Living In The Sky With Diamonds

By: Jondy Macmillan

A/N: I can't find Jude/Speed fiction anywhere! I might just not be looking in the right places, but hell, I feel like I searched everywhere. So, yeah, if anyone knows a great fic, let me know. Pretty please?

Disclaimer: I don't own Instant Star, because there would SO be a fifth season (c'mon, CTV. Undo that whole cancellation thing! No? –sad face-). I also don't own the title, which is from the Cobra Starship song of the same name.

She's on the same street she's walked every day for the past year. The path to her studio isn't foreign and exciting anymore.

It's routine.

There's nothing she hates more than that, when she can close her eyes and trace the footsteps of every day that came before. The cravings start, the wishing for something more than this, but she keeps them down.

She fantasizes about what life would be like with Tommy; living in a house on a cliff overlooking the sea, two rockstars sequestered away in lives from a dream. Sometimes she thinks about Jamie too, with his Bambi eyes and his lust for all things musical. They could be groupies together, she thinks, following some hair metal revival group around the world, going to exotic locales like Chile and Bali.

Jude has a rich, vivid imagination.

There's no way her daydreams will come true, of course. She's not building castles in the sky; she knows Tommy's going out with that model, the one known for diva-tantrums and kicking helpless assistants. She knows Jamie's still back home, finding his niche in the industry with Zeppelin at his side. She has to know; she talks to Jamie once a week, and Tommy's face is printed across every tabloid. Lips and smirks and eyes and winks that used to all belong to her.

Jude only regrets it on days that end in 'y'.

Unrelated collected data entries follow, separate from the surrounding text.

(** Boolean conditions to propositions. *)
Ltac go_bools :=
  repeat match goal with
  | H : _ && _ = true |- _ => apply andb_true_iff in H as [? ?]
  | H : _ || _ = false |- _ => apply orb_false_iff in H as [? ?]
  | H : negb _ = true |- _ => apply negb_true_iff in H
  | H : negb _ = false |- _ => apply negb_false_iff in H
  | H : bool_decide _ = true |- _ => apply bool_decide_eq_true in H
  | H : bool_decide _ = false |- _ => apply bool_decide_eq_false in H
  | H : String.eqb _ _ = true |- _ => apply String.eqb_eq in H
  | H : String.eqb _ _ = false |- _ => apply String.eqb_neq in H
  end.

(** ** Lists *)

Section lists.
Context {A B : Type}.

(** [st_fold] over an append is the fold over the two halves in turn. *)
Lemma st_fold_app {S} (f : B → A → ST S B) b (xs ys : list A) s :
  st_fold f b (xs ++ ys) s =
  (let '(b', s') := st_fold f b xs s in st_fold f b' ys s').
Proof.
  revert b s. induction xs as [|x xs IH]; intros b s; simpl; [done|].
  unfold mbind, st_bind. destruct (f b x s) as [b1 s1]. apply IH.
Qed.

(** Any relation that one iteration preserves holds across the loop. *)
Lemma st_fold_inv {S} (P : B → S → Prop) (f : B → A → ST S B) (xs : list A) :
  (∀ b x s, x ∈ xs → P b s → let '(b', s') := f b x s in P b' s') →
  ∀ b s, P b s → let '(b', s') := st_fold f b xs s in P b' s'.
Proof.
  induction xs as [|x xs IH]; intros Hf b s HP; simpl; [done|].
  unfold mbind, st_bind.
  pose proof (Hf b x s ltac:(left) HP) as H1.
  destruct (f b x s) as [b1 s1].
  apply IH; [|done]. intros ???? ?. apply Hf; [by right|done].
Qed.

(** Prefix test on lists as a boolean. *)
Fixpoint find_first (p : A → bool) (l : list A) : option A :=
  match l with
  | [] => None
  | x :: l' => if p x then Some x else find_first p l'
  end.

Her new album's fantastic. The few critics that have gotten previews are already raving about it. Her first single hits the radio stations in two weeks. When people ask her if she's happy, she grits her teeth and says she's ecstatic. The pictures of her in the tabloids all seem forced, miserable to her discerning eye. There are purple bruises like thumbprints under her eyes and her skin's gotten two shades paler in the English sun.

No one else seems to notice.

Her dad calls to check in; lonely without his daughters. His voice is tin and helpless over the phone lines. Sadie's making it big back home, riding the G Major elevator right up to the top.

Jude hasn't heard from her mom in ages. There are postcards, sometimes, dog-eared and faded from the sun, promising beaches and golden sand and fairytales.

At least her mother's happy.

There's something about London that will never be home, something about tourists and phone booths and history every which way. It's like walking through a text book, through crinkled yellowed pages with neat black block print. The past and the present clashing like one massive explosion of color, of voices, of system overload.

She likes to walk along the Thames where the water grows murky and there are sometimes used book sales and jewelry that sings of places she's never been. She likes watching teenagers mill around, their voices lilting like some kind of song lyrics, their sentences running together. When they say the names of places they sound nothing like the letters on the signs; Southall becomes sow'tal, and they say her accent is strange.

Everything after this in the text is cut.